In central sensitization, NMDA receptor–mediated plasticity leads to which of the following clinical phenomena?

In central sensitization, changes inside the spinal cord amplify pain signaling because NMDA receptor–mediated plasticity makes dorsal horn neurons more responsive. When a peripheral injury sends repeated input, NMDA receptors in these neurons become activated (the Mg2+ block is relieved by depolarization), allowing calcium to enter and trigger cascades that strengthen synapses and even alter gene expression. This heightened excitability lowers the threshold for activation and can expand the receptive fields, so stimuli that are normally non-painful become painful and painful stimuli feel more intense.
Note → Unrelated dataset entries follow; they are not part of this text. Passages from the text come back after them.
Record Node (V : Type) : Type := mkNode {
  code : Z;               (* code of node *)
  term : bool;            (* last node flag *)
  depth : Z;
  value : option V;       (* property of node; [None] is the nil interface *)
  parent : option ptr;
  children : option mref;
}.
Arguments mkNode {V} _ _ _ _ _ _.
Arguments code {V} _.
Arguments term {V} _.
Arguments depth {V} _.
Arguments value {V} _.
Arguments parent {V} _.
Arguments children {V} _.

Record Trie : Type := mkTrie {
  root : ptr;
  size : Z;
}.

(** All objects of a run: the node objects, the map objects and the one
    [Trie] object the operations are called on. *)
Record World (V : Type) : Type := mkWorld {
  nodes : list (Node V);
  maps : list (gmap Z ptr);
  trie : Trie;
}.
Arguments mkWorld {V} _ _ _.
Arguments nodes {V} _.
Arguments maps {V} _.
Arguments trie {V} _.

Definition NodeIterator (V S : Type) : Type := list byte → option V → S → bool * S.

Section Model.
Context {V : Type}.

Abbreviation Node := (Node V).
Abbreviation World := (World V).

Definition set_term (b : bool) (n : Node) : Node :=
  mkNode (code n) b (depth n) (value n) (parent n) (children n).
Definition set_value (v : option V) (n : Node) : Node :=
  mkNode (code n) (term n) (depth n) v (parent n) (children n).

(** *** A state monad over the world, with Go's panics *)

Definition M (A : Type) : Type := World → result (A * World).

Definition ret {A} (a : A) : M A := λ w, Ok (a, w).
Definition bind {A B} (m : M A) (k : A → M B) : M B :=
  λ w, match m w with
       | Ok (a, w') => k a w'
       | Panic => Panic
       | Undef => Undef
       end.
Definition panic {A} : M A := λ _, Panic.
Definition undef {A} : M A := λ _, Undef.

Notation "'let*' x ':=' m 'in' k" := (bind m (λ x, k))
  (at level 10, x pattern, m at level 100, k at level 200).
Notation "m ';;' k" := (bind m (λ _, k))
  (at level 100, k at level 200, right associativity).

Definition load (p : ptr) : M Node :=
  λ w, match nodes w !! p with Some n => Ok (n, w) | None => Undef end.
Definition store (p : ptr) (n : Node) : M unit :=
  λ w, match nodes w !! p with
       | Some _ => Ok (tt, mkWorld (<[p := n]> (nodes w)) (maps w) (trie w))
       | None => Undef
       end.
Definition new_node (n : Node) : M ptr :=
  λ w, Ok (length (nodes w), mkWorld (nodes w ++ [n]) (maps w) (trie w)).
Definition make_map : M (option mref) :=
  λ w, Ok (Some (length (maps w)), mkWorld (nodes w) (maps w ++ [∅]) (trie w)).

(** Reading a nil map behaves as reading an empty one. *)
Definition map_of (w : World) (r : option mref) : result (gmap Z ptr) :=
  match r with
  | None => Ok ∅
  | Some a => match maps w !! a with Some m => Ok m | None => Undef end
  end.
Definition map_read (r : option mref) : M (gmap Z ptr) :=
  λ w, match map_of w r with
       | Ok m => Ok (m, w)
       | Panic => Panic
       | Undef => Undef
       end.
(** [m[c] = q]; assignment to an entry of a nil map panics. *)
Definition map_assign (r : option mref) (c : Z) (q : ptr) : M unit :=
  λ w, match r with
       | None => Panic
       | Some a =>
         match maps w !! a with
         | Some m => Ok (tt, mkWorld (nodes w) (<[a := <[c := q]> m]> (maps w)) (trie w))
         | None => Undef
         end
       end.
(** [delete(m, c)]; a no-op on a nil map. *)
Definition map_delete (r : option mref) (c : Z) : M unit :=
  λ w, match r with
       | None => Ok (tt, w)
       | Some a =>
         match maps w !! a with
         | Some m => Ok (tt, mkWorld (nodes w) (<[a := delete c m]> (maps w)) (trie w))
         | None => Undef
         end
       end.
Definition size_incr (d : Z) : M unit :=
  λ w, Ok (tt, mkWorld (nodes w) (maps w) (mkTrie (root (trie w)) (size (trie w) + d))).

(** *** Node methods *)

Definition NewChildNode (n : ptr) (c : Z) (v : option V) (tm : bool) : M ptr :=
  let* pn := load n in
  let* m := make_map in
  let* node := new_node (mkNode c tm (depth pn + 1) v (Some n) m) in
  map_assign (children pn) c node;;
  ret node.

(** [n.children[node.Code()] = node], with [n] possibly nil. *)
Definition ReplaceOrInsertChildNode (n : option ptr) (node : ptr) : M unit :=
  match n with
  | None => panic
  | Some p =>
    let* pn := load p in
    let* nd := load node in
    map_assign (children pn) (code nd) node
  end.

Definition RemoveChild (n : ptr) (r : Z) : M unit :=
  let* pn := load n in
  map_delete (children pn) r.

(** *** The key codec *)

(** The loop of [parseTextToRunes]; [rest] is [str[offset:]].  One unit of
    fuel per iteration: [length str] is enough, since every iteration
    consumes at least one byte. *)
Fixpoint parse_loop (fuel : nat) (rest : list byte) (keyRune : list Z) : list Z :=
  match rest with
  | [] => keyRune
  | _ :: _ =>
    match fuel with
    | O => []
    | S fuel' =>
      let '(e, sz) := utf8.DecodeRune rest in
      if e =? utf8.RuneError then []
      else parse_loop fuel' (drop sz rest) (keyRune ++ [e])
    end
  end.

Definition parseTextToRunes (str : list byte) : list Z :=
  match str with
  | [] => []
  | _ :: _ => parse_loop (length str) str []
  end.

Fixpoint encode_loop (runes : list Z) (key : list byte) (offset : nat)
  : result (list byte) :=
  match runes with
  | [] => Ok key
  | k :: runes' =>
    if (length key <? offset)%nat then Panic
    else
      match utf8.EncodeRune (drop offset key) k with
      | None => Panic
      | Some (written, n) =>
        encode_loop runes' (take offset key ++ written) (offset + n)%nat
      end
  end.

Definition parseRunesToText (runes : list Z) : result (list byte) :=
  let l := fold_left (λ l r, l + utf8.RuneLen r) runes 0 in
  if l <? 0 then Panic
  else encode_loop runes (replicate (Z.to_nat l) x00) 0%nat.

(** *** Lookup *)

Fixpoint findNode (w : World) (node : option ptr) (key : list Z)
  : result (option ptr) :=
  match node with
  | None => Ok None
  | Some p =>
    match key with
    | [] => Ok (Some p)
    | c :: subKey =>
      match nodes w !! p with
      | None => Undef
      | Some n =>
        match map_of w (children n) with
        | Ok m =>
          match m !! c with
          | None => Ok None
          | Some q => findNode w (Some q) subKey
          end
        | Panic => Panic
        | Undef => Undef
        end
      end
    end
  end.

(** [Find] returns a fresh copy of the node (its [children] field is left
    nil) and the found flag. *)
Definition Find (w : World) (key : list byte) : result (option Node * bool) :=
  let keyRune := parseTextToRunes key in
  match findNode w (Some (root (trie w))) keyRune with
  | Ok None => Ok (None, false)
  | Ok (Some p) =>
    match nodes w !! p with
    | None => Undef
    | Some node =>
      if negb (term node) then Ok (None, false)
      else Ok (Some (mkNode (code node) (term node) (depth node) (value node)
                            (parent node) None), true)
    end
  | Panic => Panic
  | Undef => Undef
  end.

Definition HasKeysWithPrefix (w : World) (key : list byte) : result bool :=
  let keyRune := parseTextToRunes key in
  match findNode w (Some (root (trie w))) keyRune with
  | Ok node => Ok (bool_decide (node ≠ None))
  | Panic => Panic
  | Undef => Undef
  end.

(** *** Construction and insertion *)

Definition NewTrie : World :=
  mkWorld [ mkNode 0 false 0 None None (Some 0%nat) ] [ ∅ ] (mkTrie 0%nat 0).

(** The loop of [ReplaceOrInsert]; [rest] is [key[offset:]].  It returns
    [None] when the loop leaves the function through [return nil], and the
    final [node] and [pre] otherwise.  One unit of fuel per iteration:
    [length key] is enough, every iteration consumes a byte or more. *)
Fixpoint insert_loop (fuel : nat) (rest : list byte) (node : ptr) (pre : option ptr)
  : M (option (ptr * option ptr)) :=
  match rest with
  | [] => ret (Some (node, pre))
  | _ :: _ =>
    match fuel with
    | O => undef
    | S fuel' =>
      let '(e, sz) := utf8.DecodeRune rest in
      if e =? utf8.RuneError then ret None
      else
        let* nd := load node in
        let* m := map_read (children nd) in
        match m !! e with
        | Some n => insert_loop fuel' (drop sz rest) n (Some n)
        | None =>
          let* n := NewChildNode node e None false in
          insert_loop fuel' (drop sz rest) n None
        end
    end
  end.

Definition ReplaceOrInsert (key : list byte) (v : option V) : M (option ptr) :=
  match key with
  | [] => ret None
  | _ :: _ =>
    let* t := (λ w, Ok (trie w, w)) in
    let* r := insert_loop (length key) key (root t) None in
    match r with
    | None => ret None
    | Some (node, None) =>
      (* new node *)
      let* nd := load node in
      store node (set_value v nd);;
      let* nd := load node in
      store node (set_term true nd);;
      size_incr 1;;
      ret None
    | Some (_, Some pre) =>
      let* pn := load pre in
      let* node := new_node (mkNode (code pn) (term pn) (depth pn) v
                                    (parent pn) (children pn)) in
      let* nd := load node in
      ReplaceOrInsertChildNode (parent nd) node;;
      ret (Some pre)
    end
  end.

(** *** Deletion *)

(** The pruning loop of [Delete], started at [n := node.Parent()].  One
    unit of fuel per iteration: the parent of a node object is an older
    object, so as many units as there are node objects are enough. *)
Fixpoint prune_loop (fuel : nat) (n : option ptr) : M unit :=
  match n with
  | None => ret tt
  | Some p =>
    match fuel with
    | O => undef
    | S fuel' =>
      let* pn := load p in
      if term pn then ret tt
      else
        let* m := map_read (children pn) in
        if (0 <? Z.of_nat (base.size m)) then ret tt
        else
          match parent pn with
          | Some q => RemoveChild q (code pn)
          | None => ret tt
          end;;
          prune_loop fuel' (parent pn)
    end
  end.

Definition Delete (key : list byte) : M (option ptr) :=
  λ w,
    let keyRune := parseTextToRunes key in
    match findNode w (Some (root (trie w))) keyRune with
    | Ok None => Panic (* [node.term] on a nil [node] *)
    | Ok (Some node) =>
      (let* nd := load node in
       if term nd then
         size_incr (-1);;
         let* m := map_read (children nd) in
         (if 0 <? Z.of_nat (base.size m) then
            (* we just flag the term *)
            store node (set_term false nd)
          else
            match parent nd with
            | Some q =>
              RemoveChild q (code nd);;
              λ w', prune_loop (length (nodes w')) (Some q) w'
            | None => ret tt
            end);;
         ret (Some node)
       else ret None) w
    | Panic => Panic
    | Undef => Undef
    end.

(** *** Ordered traversal *)

Fixpoint for_each {A S : Type} (l : list A) (body : A → S → result S) (s : S)
  : result S :=
  match l with
  | [] => Ok s
  | a :: l' =>
    match body a s with
    | Ok s' => for_each l' body s'
    | Panic => Panic
    | Undef => Undef
    end
  end.
(** * Women Safety Analytics backend: geospatial proximity engine

    A shallow embedding of the distance kernel ([utils/haversine.js]), the
    in-memory user directory ([data/users.js]), the crime dataset loader
    ([utils/csvParser.js]) and the two route handlers ([routes/sos.js],
    [routes/crime-zones.js]), with the statistics of the dataset and the
    logger ([utils/logger.js]), followed by the properties of the
    specification that concern them and by further properties of the code.

    JavaScript numbers are IEEE-754 binary64 values: they are modelled by
    Rocq's primitive [float], whose operations are specified by
    [FloatAxioms] against [SpecFloat]. *)

From Stdlib Require Import ZArith List String Ascii Bool Lia.
From Stdlib Require Import Floats.
From Stdlib Require Import Sorting.Sorted Sorting.Permutation.
From Stdlib Require Import DecimalString DecimalNat.
Import ListNotations.

Set Warnings "-inexact-float".

Local Open Scope string_scope.
Local Open Scope list_scope.
Local Open Scope float_scope.

(* ================================================================== *)
(** * The JavaScript values and built-ins the program uses *)
(* ================================================================== *)

Module JS.

(** Primitive JavaScript values: what a JSON body, a query string or a CSV
    cell can hold. *)
Inductive Value : Type :=
| Undefined
| Null
| Bool (b : bool)
| Number (n : float)
| Str (s : string).

(** [!v] is [negb (ToBoolean v)]: [undefined], [null], [false], [0], [-0],
    [NaN] and the empty string are falsy. *)
Definition ToBoolean (v : Value) : bool :=
  match v with
  | Undefined | Null => false
  | Bool b => b
  | Number n => negb (is_zero n || is_nan n)
  | Str s => negb (s =? EmptyString)%string
  end.

(** [a === b]. *)
Definition StrictEquals (a b : Value) : bool :=
  match a, b with
  | Undefined, Undefined => true
  | Null, Null => true
  | Bool x, Bool y => Bool.eqb x y
  | Number x, Number y => (x =? y)%float
  | Str x, Str y => (x =? y)%string
  | _, _ => false
  end.

(** The key comparison of [Map]: like [===] but [NaN] equals [NaN]. *)
Definition SameValueZero (a b : Value) : bool :=
  match a, b with
  | Number x, Number y => (x =? y)%float || (is_nan x && is_nan y)
  | _, _ => StrictEquals a b
  end.

(** ** Strings *)

(** White space and line terminators among the code units below 256. *)
Definition isWhiteSpace (c : ascii) : bool :=
  let n := nat_of_ascii c in
  ((9 <=? n) && (n <=? 13) || (n =? 32) || (n =? 160))%nat.

Fixpoint trimStart (s : string) : string :=
  match s with
  | String c r => if isWhiteSpace c then trimStart r else s
  | EmptyString => EmptyString
  end.

Fixpoint trimEnd (s : string) : string :=
  match s with
  | String c r =>
      match trimEnd r with
      | EmptyString => if isWhiteSpace c then EmptyString else String c EmptyString
      | r' => String c r'
      end
  | EmptyString => EmptyString
  end.

(** [s.trim()]. *)
Definition trim (s : string) : string := trimEnd (trimStart s).

Definition lowerChar (c : ascii) : ascii :=
  let n := nat_of_ascii c in
  if ((65 <=? n) && (n <=? 90))%nat then ascii_of_nat (n + 32) else c.

(** [s.toLowerCase()] on the letters A-Z. *)
Fixpoint toLowerCase (s : string) : string :=
  match s with
  | String c r => String (lowerChar c) (toLowerCase r)
  | EmptyString => EmptyString
  end.

(** [s.includes(sub)]. *)
Fixpoint includes (s sub : string) : bool :=
  prefix sub s ||
  match s with
  | String _ r => includes r sub
  | EmptyString => false
  end.

(** The decimal rendering of a count, as a template literal prints it. *)
Definition decimal (n : nat) : string := NilEmpty.string_of_uint (Nat.to_uint n).

(** ** Numbers *)

Definition Math_PI : float := 3.141592653589793.

(** [Math.round(x)] is [floor(x + 1/2)] computed exactly; the sign of a zero
    result follows the sign of [x]. *)
Definition Math_round (x : float) : float :=
  match Prim2SF x with
  | S754_finite s m e =>
      if (0 <=? e)%Z then x
      else
        let n := ((2 * cond_Zopp s (Zpos m) + 2 ^ (- e)) / 2 ^ (1 - e))%Z in
        if (n =? 0)%Z then (if s then neg_zero else zero)
        else SF2Prim (binary_normalize prec emax n 0 false)
  | _ => x
  end.

(** [Math.sqrt(x)]: the correctly rounded square root. *)
Definition Math_sqrt (x : float) : float := sqrt x.

(** The binary64 value nearest to [(-1)^s * m * 10^k], ties to even. *)
Definition decimalToFloat (s : bool) (m k : Z) : float :=
  match m with
  | Zpos _ =>
      if (0 <=? k)%Z then
        SF2Prim (binary_normalize prec emax (cond_Zopp s (m * 10 ^ k)) 0 false)
      else
        let '(q, e, l) := SFdiv_core_binary prec emax m 0 (10 ^ (- k)) 0 in
        SF2Prim (binary_round_aux prec emax s q e l)
  | _ => if s then neg_zero else zero
  end.
(** The database with the PotcarData of the As file and no file node (the
    PotcarData imported without its file). *)
Definition db_As_data_only : Db := mkDb 2 [] [mkNode (Some 1) As_attrs] [].

(** Two payloads that end with the marker END, and their wrappers; the
    digest of a text is the text itself. *)
Definition end_marker : list ascii := String.list_ascii_of_string "END".
Definition digest (payload : list ascii) : string := String.string_of_list_ascii payload.
Definition payload_As : list ascii := String.list_ascii_of_string "TITEL = PAW As;END".
Definition payload_Ga : list ascii := String.list_ascii_of_string "TITEL = PAW Ga;END".
Definition wrappers : list MultiRecordIO.RecordWrapper :=
  [MultiRecordIO.mkWrapper (digest payload_Ga) (Some payload_Ga);
   MultiRecordIO.mkWrapper (digest payload_As) (Some payload_As)].
End Fixture.

(** ** The uniqueness the module asks of the database

    "The file hash attribute of PotcarFileData is unique in the Db", and the
    same for PotcarData (docstring of data/potcar.py): at most one stored
    node of a class under any md5. *)

Definition hash_unique (N : Type) `{PotcarMetadataMixin N} (db : Db) : Prop :=
  ∀ h, (length (query_by_attrs (N := N) {["md5" := h]} db) ≤ 1)%nat.

Definition db_hash_unique (db : Db) : Prop :=
  hash_unique PotcarFileDataNode db ∧ hash_unique PotcarDataNode db.

(** ** INCAR files: aiida_vasp/utils/io/incar/_write.py

    A value of the dictionary is a string, a boolean, an integer, a float,
    [None] or a sequence of values. The floats and the text Python's
    ['{}'.format] gives for one are parameters, and so is numpy's answer for
    a sequence: [ndim items] is [len(np.array(items).shape)]. Strings and
    numbers are scalars for [np.isscalar]; [None] is not, and
    [np.array(None)] has no dimension. *)

Module Incar.
(** [[f(i) for i in items]], the first exception ending it. *)
Definition for_in {A B : Type} (f : A → Result B) : list A → Result (list B) :=
  fix for_in (items : list A) : Result (list B) :=
    match items with
    | [] => Return []
    | i :: items' =>
        match f i with
        | Raise e => Raise e
        | Return r =>
            match for_in items' with
            | Raise e => Raise e
            | Return rs => Return (r :: rs)
            end
        end
    end.

Section Numpy.
Context {real : Type}.

Inductive Value : Type :=
  | VStr (s : string)
  | VBool (b : bool)
  | VInt (z : Z)
  | VFloat (x : real)
  | VNone
  | VSeq (items : list Value).

Context (format_real : real → string) (ndim : list Value → nat).

(** [sep.join(items)], [index] counting the items already joined: an item
    that is [None] raises TypeError. *)
Fixpoint join (sep : string) (index : nat) (items : list (option string))
  : Result string :=
  match items with
  | [] => Return ""
  | None :: _ =>
      Raise (TypeError ("sequence item " +:+ pretty index +:+
                        ": expected string, NoneType found"))
  | Some s :: items' =>
      match items' with
      | [] => Return s
      | _ :: _ => rest ← join sep (S index) items'; Return (s +:+ sep +:+ rest)
      end
  end.

(** The value returned is [None] when no branch sets [result]. *)
Fixpoint _incarify (value : Value) : Result (option string) :=
  match value with
  | VStr s => Return (Some s)
  | VSeq items =>
      let dim := ndim items in
      if decide (dim = 1%nat) then
        rs ← for_in _incarify items; s ← join " " 0 rs; Return (Some s)
      else if decide (dim = 2%nat) then
        rs ← for_in _incarify items; s ← join (String "010" "") 0 rs; Return (Some s)
      else if decide (2 < dim)%nat then
        Raise (TypeError "you are trying to input a more than 2-dimensional array to VASP.Not sure what to do...")
      else Return None
  | VNone => Return None
  | VBool b => Return (Some (if b then ".True." else ".False."))
  | VInt z => Return (Some (pretty z))
  | VFloat x => Return (Some (format_real x))
  end.

(** [str.upper] on ASCII text. *)
Definition upper_ascii (c : ascii) : ascii :=
  let n := nat_of_ascii c in
  if bool_decide (97 ≤ n ≤ 122)%nat then ascii_of_nat (n - 32) else c.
Clinically, this shows up as hyperalgesia (increased pain from a noxious stimulus) and allodynia (pain from non-painful stimuli). Other options don’t fit this mechanism. Hypoalgesia would be a reduction in pain sensitivity, not the heightened responsiveness produced by NMDA-driven plasticity. Analgesia refers to pain relief, which is the opposite of what central sensitization accomplishes. Motor neuron fatigue is unrelated to this nociceptive CNS plasticity. So, NMDA receptor–mediated plasticity in central sensitization best explains the presence of both hyperalgesia and allodynia.